6.The 2021 Equity Incentive Plan Proposal-To approve and adopt the 2021 Equity Incentive Plan, a copy of which is attached to this proxy statement/prospectus as Annex E. We refer to this proposal as the “2021 Equity Incentive Plan Proposal.”
7.The CEO Incentive Plan Proposal-To approve and adopt the CEO Incentive Plan, a copy of which is attached to this proxy statement/prospectus as Annex F. We refer to this proposal as the “CEO Incentive Plan Proposal.”

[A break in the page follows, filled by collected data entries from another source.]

(* ===== verification/Delivery.v ===== *)
(** * Delivery evidence values

    [src/src/medre/core/events/delivery.py] (delivery sources, replay-run
    normalization, the attempt provenance envelope), the receipt and native
    reference structures of [events/canonical.py], and the delivery identity
    of [core/delivery_authority.py].  Timestamps are instants: microseconds
    since 0001-01-01T00:00:00 UTC (see [IsoTime]). *)

From S2P Require Import Prelude.
From S2P Require Import Json.
From S2P Require Import DeliveryState.

Open Scope string_scope.
Open Scope list_scope.
Open Scope Z_scope.

Definition instant : Set := Z.

Definition DELIVERY_CONFIRMATION_LEVEL_VALUES : list string :=
  ["unknown"; "local_queue"; "local_transport"; "remote_service"; "end_to_end"].

Definition DELIVERY_SOURCE_VALUES : list string := ["live"; "retry"; "replay"].

Definition DELIVERY_CAPABILITY_LEVELS : list string := ["native"; "fallback"; "unsupported"].

Definition DELIVERY_STRATEGY_METHODS : list string :=
  ["direct"; "fallback_text"; "skip"; "propagated"; "opportunistic"; "paper"].

(** The exceptions the modelled code raises. *)
Inductive exc : Set :=
| ValueError (what : string)
| TypeError (what : string)
| StorageError (what : string)
| IntegrityError
| ForeignKeyError
| SnapshotIntegrityError
| SnapshotReadError
| EventKeyError
| DuplicateEventError
| ContentCeilingMismatchError
| ContentCollectionEpochChanged
| RuntimeError (what : string)
| AttributeError (what : string).

#[export] Instance exc_eq_dec : EqDecision exc.
Proof. solve_decision. Defined.

(** ** Provenance *)

Definition normalize_replay_run_id (value : option string) : option string :=
  match value with
  | None => None
  | Some v => or_none (py_strip v)
  end.

Definition normalize_delivery_provenance (source : string) (replay_run_id : option string)
    : result exc (string * option string) :=
  if negb (elem source DELIVERY_SOURCE_VALUES) then Raise (ValueError "unknown delivery source")
  else
    let normalized_run_id := normalize_replay_run_id replay_run_id in
    if bool_decide (source = "live") && bool_decide (normalized_run_id <> None)
    then Raise (ValueError "live delivery cannot carry replay_run_id")
    else Ok (source, normalized_run_id).

Record DeliveryAttemptProvenance : Set := {
  pv_event_id : string;
  pv_delivery_plan_id : string;
  pv_target_adapter : string;
  pv_target_channel : option string;
  pv_outbox_id : string;
  pv_attempt_number : Z;
  pv_source : string;
  pv_replay_run_id : option string
}.

(** [__post_init__] of the envelope: the arguments are typed here, so the
    isinstance checks never fail. *)
Definition DeliveryAttemptProvenance_init (p : DeliveryAttemptProvenance)
    : result exc DeliveryAttemptProvenance :=
  let nonblank s := truthy (py_strip s) in
  if negb (nonblank (pv_event_id p)) then Raise (ValueError "event_id")
  else if negb (nonblank (pv_delivery_plan_id p)) then Raise (ValueError "delivery_plan_id")
  else if negb (nonblank (pv_target_adapter p)) then Raise (ValueError "target_adapter")
  else if negb (nonblank (pv_outbox_id p)) then Raise (ValueError "outbox_id")
  else if pv_attempt_number p <? 1 then Raise (ValueError "attempt_number must be an integer >= 1")
  else
    '(source, run) ← normalize_delivery_provenance (pv_source p) (pv_replay_run_id p);
    Ok {| pv_event_id := pv_event_id p;
          pv_delivery_plan_id := pv_delivery_plan_id p;
          pv_target_adapter := pv_target_adapter p;
          pv_target_channel := opt_or_none (pv_target_channel p);
          pv_outbox_id := pv_outbox_id p;
          pv_attempt_number := pv_attempt_number p;
          pv_source := source;
          pv_replay_run_id := run |}.

(** ** Receipts and native references

    The receipt's two floating-point columns ([retry_backoff_base] and
    [retry_max_delay]) are copied and never inspected; they are left out. *)

Record DeliveryReceipt : Set := {
  rc_sequence : Z;
  rc_receipt_id : string;
  rc_event_id : string;
  rc_delivery_plan_id : string;
  rc_target_adapter : string;
  rc_target_channel : option string;
  rc_route_id : string;
  rc_status : string;
  rc_receipt_kind : option string;
  rc_error : option string;
  rc_failure_kind : option string;
  rc_capability_level : option string;
  rc_capability_field : option string;
  rc_capability_reason : option string;
  rc_delivery_strategy : option string;
  rc_adapter_message_id : option string;
  rc_next_retry_at : option instant;
  rc_attempt_number : Z;
  rc_parent_receipt_id : option string;
  rc_source : string;
  rc_replay_run_id : option string;
  rc_retry_max_attempts : option Z;
  rc_retry_jitter : option bool;
  rc_rendering_evidence : option string;
  rc_outbox_id : option string;
  rc_confirmation_level : string;
  rc_created_at : instant
}.

Definition DELIVERY_ATTEMPT_RECEIPT_STATUSES : list string := ["queued"; "sent"; "failed"].
Definition DELIVERY_LIFECYCLE_RECEIPT_STATUSES : list string :=
  ["dead_lettered"; "cancelled"; "abandoned"; "suppressed"].

Definition expected_receipt_kind (status : string) : option string :=
  if elem status DELIVERY_ATTEMPT_RECEIPT_STATUSES then Some "attempt"
  else if elem status DELIVERY_LIFECYCLE_RECEIPT_STATUSES then Some "lifecycle"
  else None.

Definition outside (v : option string) (vocabulary : list string) : bool :=
  match v with Some x => negb (elem x vocabulary) | None => false end.

(** The three columns [DeliveryReceipt.__post_init__] may rewrite. *)
Definition with_provenance (r : DeliveryReceipt) (kind : option string) (source : string)
    (run : option string) : DeliveryReceipt :=
  {| rc_sequence := rc_sequence r; rc_receipt_id := rc_receipt_id r; rc_event_id := rc_event_id r;
     rc_delivery_plan_id := rc_delivery_plan_id r; rc_target_adapter := rc_target_adapter r;
     rc_target_channel := rc_target_channel r; rc_route_id := rc_route_id r;
     rc_status := rc_status r; rc_receipt_kind := kind; rc_error := rc_error r;
     rc_failure_kind := rc_failure_kind r; rc_capability_level := rc_capability_level r;
     rc_capability_field := rc_capability_field r;
     rc_capability_reason := rc_capability_reason r;
     rc_delivery_strategy := rc_delivery_strategy r;
     rc_adapter_message_id := rc_adapter_message_id r; rc_next_retry_at := rc_next_retry_at r;
     rc_attempt_number := rc_attempt_number r; rc_parent_receipt_id := rc_parent_receipt_id r;
     rc_source := source; rc_replay_run_id := run;
     rc_retry_max_attempts := rc_retry_max_attempts r; rc_retry_jitter := rc_retry_jitter r;
     rc_rendering_evidence := rc_rendering_evidence r; rc_outbox_id := rc_outbox_id r;
     rc_confirmation_level := rc_confirmation_level r; rc_created_at := rc_created_at r |}.

Definition DeliveryReceipt_init (r : DeliveryReceipt) : result exc DeliveryReceipt :=
  if outside (rc_capability_level r) DELIVERY_CAPABILITY_LEVELS
  then Raise (ValueError "invalid delivery capability_level")
  else if outside (rc_delivery_strategy r) DELIVERY_STRATEGY_METHODS
  then Raise (ValueError "invalid delivery strategy")
  else match expected_receipt_kind (rc_status r) with
  | None => Raise (ValueError "Unknown delivery receipt status")
  | Some expected_kind =>
      if match rc_receipt_kind r with
         | Some k => negb (bool_decide (k = expected_kind)) | None => false end
      then Raise (ValueError "receipt_kind is incompatible with status")
      else
        '(source, run) ← normalize_delivery_provenance (rc_source r) (rc_replay_run_id r);
        Ok (with_provenance r (Some expected_kind) source run)
  end.

Record NativeMessageRef : Type := {
  nr_id : string;
  nr_event_id : string;
  nr_adapter : string;
  nr_native_channel_id : option string;
  nr_native_message_id : string;
  nr_native_thread_id : option string;
  nr_native_relation_id : option string;
  nr_direction : string;
  nr_metadata : list (string * json);
  nr_created_at : instant
}.

(** ** Delivery identity *)

Definition normalized_channel (value : option string) : option string := opt_or_none value.

Record DeliveryIdentity : Set := {
  id_event_id : string;
  id_delivery_plan_id : string;
  id_target_adapter : string;
  id_target_channel : option string
}.

#[export] Instance DeliveryIdentity_eq_dec : EqDecision DeliveryIdentity.
Proof. solve_decision. Defined.

(** The constructor normalizes the channel. *)
Definition mkIdentity (event plan adapter : string) (channel : option string) : DeliveryIdentity :=
  {| id_event_id := event; id_delivery_plan_id := plan; id_target_adapter := adapter;
     id_target_channel := normalized_channel channel |}.

Definition identity_complete (i : DeliveryIdentity) : bool :=
  truthy (id_event_id i) && truthy (id_delivery_plan_id i) && truthy (id_target_adapter i).

Definition receipt_identity (r : DeliveryReceipt) : DeliveryIdentity :=
  mkIdentity (rc_event_id r) (rc_delivery_plan_id r) (rc_target_adapter r) (rc_target_channel r).

Lemma opt_or_none_idem x : opt_or_none (opt_or_none x) = opt_or_none x.
Proof. destruct x as [s|]; cbn; [|done]. unfold or_none. destruct (truthy s) eqn:E; cbn; by rewrite ?E. Qed.

Lemma opt_or_none_not_empty x : opt_or_none x <> Some "".
Proof.
  destruct x as [s|]; cbn; [|done]. unfold or_none. destruct (truthy s) eqn:E; [|done].
  intros [= ->]. done.
Qed.

Lemma opt_or_none_id x : x <> Some "" -> opt_or_none x = x.
Proof.
  destruct x as [s|]; [|done]. intros Hne. cbn. unfold or_none.
  assert (truthy s = true) as ->; [|done]. apply truthy_true. congruence.
Qed.

(** ** Receipt construction *)

Lemma normalize_delivery_provenance_Ok source run source' run' :
  normalize_delivery_provenance source run = Ok (source', run') ->
  source' = source /\ source ∈ DELIVERY_SOURCE_VALUES /\
  run' = normalize_replay_run_id run /\ (source = "live" -> run' = None).
Proof.
  unfold normalize_delivery_provenance.
  case_match eqn:E1; [done|]. case_match eqn:E2; [done|]. intros [= <- <-].
  breflect. split_and!; try done. intros ->.
  destruct E2 as [?|Hn]; [done|]. by apply dec_stable.
Qed.

Lemma normalize_replay_run_id_nonempty v : normalize_replay_run_id v <> Some "".
Proof.
  destruct v as [s|]; simpl; [|done]. unfold or_none. destruct (truthy _) eqn:E; [|done].
  intros [= Heq]. rewrite Heq in E. done.
Qed.

(** The run a receipt keeps: the text without surrounding blanks, none when
    nothing is left. *)
Definition stripped_run (run run' : option string) : Prop :=
  forall t, run' = Some t <-> t <> "" /\ exists s, run = Some s /\ t = py_strip s.

Lemma normalize_replay_run_id_stripped run : stripped_run run (normalize_replay_run_id run).
Proof.
  intros t. destruct run as [s|]; simpl; [|naive_solver]. unfold or_none.
  destruct (truthy (py_strip s)) eqn:E; [apply truthy_true in E|apply truthy_false in E]; naive_solver.
Qed.

(** C40: A constructed receipt always has the kind its status implies,
    a known dispatch source, capability level and strategy, no blank replay
    run, and no replay run on live delivery.  Construction keeps the dispatch
    source as given and the replay run up to surrounding blanks (a blank run
    becomes none), and every other column but the kind is untouched, so the
    receipt's provenance survives it. *)
Theorem DeliveryReceipt_init_sound r r' :
  DeliveryReceipt_init r = Ok r' ->
  rc_receipt_kind r' = expected_receipt_kind (rc_status r') /\
  rc_receipt_kind r' <> None /\
  rc_source r' ∈ DELIVERY_SOURCE_VALUES /\
  outside (rc_capability_level r') DELIVERY_CAPABILITY_LEVELS = false /\
  outside (rc_delivery_strategy r') DELIVERY_STRATEGY_METHODS = false /\
  rc_replay_run_id r' <> Some "" /\
  (rc_source r' = "live" -> rc_replay_run_id r' = None) /\
  receipt_identity r' = receipt_identity r /\
  rc_source r' = rc_source r /\
  stripped_run (rc_replay_run_id r) (rc_replay_run_id r') /\
  with_provenance r' (rc_receipt_kind r) (rc_source r) (rc_replay_run_id r) = r.
Proof.
  unfold DeliveryReceipt_init. intros H.
  destruct (outside (rc_capability_level r) _) eqn:E1; [done|].
  destruct (outside (rc_delivery_strategy r) _) eqn:E2; [done|].
  destruct (expected_receipt_kind (rc_status r)) as [k|] eqn:E3; [|done].
  case_match eqn:E4; [done|].
  apply bind_Ok in H as ([source run] & Hn & [= <-]).
  apply normalize_delivery_provenance_Ok in Hn as (-> & Hs & -> & Hl). simpl.
  split_and!; try done.
  - apply normalize_replay_run_id_nonempty.
  - apply normalize_replay_run_id_stripped.
  - by destruct r.
Qed.

Definition example_receipt : DeliveryReceipt :=
  {| rc_sequence := 0; rc_receipt_id := "rcpt-1"; rc_event_id := "evt-1";
     rc_delivery_plan_id := "plan-1"; rc_target_adapter := "mesh";
     rc_target_channel := Some ""; rc_route_id := "r"; rc_status := "sent";
     rc_receipt_kind := None; rc_error := None; rc_failure_kind := None;
     rc_capability_level := Some "native"; rc_capability_field := None;
     rc_capability_reason := None; rc_delivery_strategy := Some "direct";
     rc_adapter_message_id := None; rc_next_retry_at := None; rc_attempt_number := 1;
     rc_parent_receipt_id := None; rc_source := "retry"; rc_replay_run_id := Some " run-1 ";
     rc_retry_max_attempts := None; rc_retry_jitter := None; rc_rendering_evidence := None;
     rc_outbox_id := Some "ob-1"; rc_confirmation_level := "unknown"; rc_created_at := 100 |}.

Lemma DeliveryReceipt_init_sound_witness :
  let r' := with_provenance example_receipt (Some "attempt") "retry" (Some "run-1") in
  DeliveryReceipt_init example_receipt = Ok r' /\ rc_replay_run_id r' <> Some "" /\
  rc_source r' = rc_source example_receipt.
Proof.
  intros r'. assert (DeliveryReceipt_init example_receipt = Ok r') as H by reflexivity.
  destruct (DeliveryReceipt_init_sound _ _ H) as (_ & _ & _ & _ & _ & Hrun & _ & _ & Hsrc & _).
  split; [exact H|]. split; [exact Hrun|exact Hsrc].
Defined.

8.The Adjournment Proposal-To consider and vote upon a proposal to approve the adjournment of the Special Meeting to a later date or dates, if necessary, to permit further solicitation and vote of proxies if, based upon the tabulated vote at the time of the Special Meeting, there are not sufficient votes to approve the Pre-Merger Charter Amendment Proposal, the Business Combination Proposal, the Director Election Proposal, the Nasdaq Proposal, the Post-Merger Charter Amendment Proposals, the 2021 Equity Incentive Plan Proposal or the CEO Incentive Plan Proposal. We refer to this proposal as the “Adjournment Proposal” and, together with the Pre-Merger Charter Amendment Proposal, the Business Combination Proposal, the Director Election Proposal, the Nasdaq Proposal, the Post-Merger Charter Amendment Proposals, the 2021 Equity Incentive Plan Proposal and the CEO Incentive Plan Proposal, as the “Proposals.”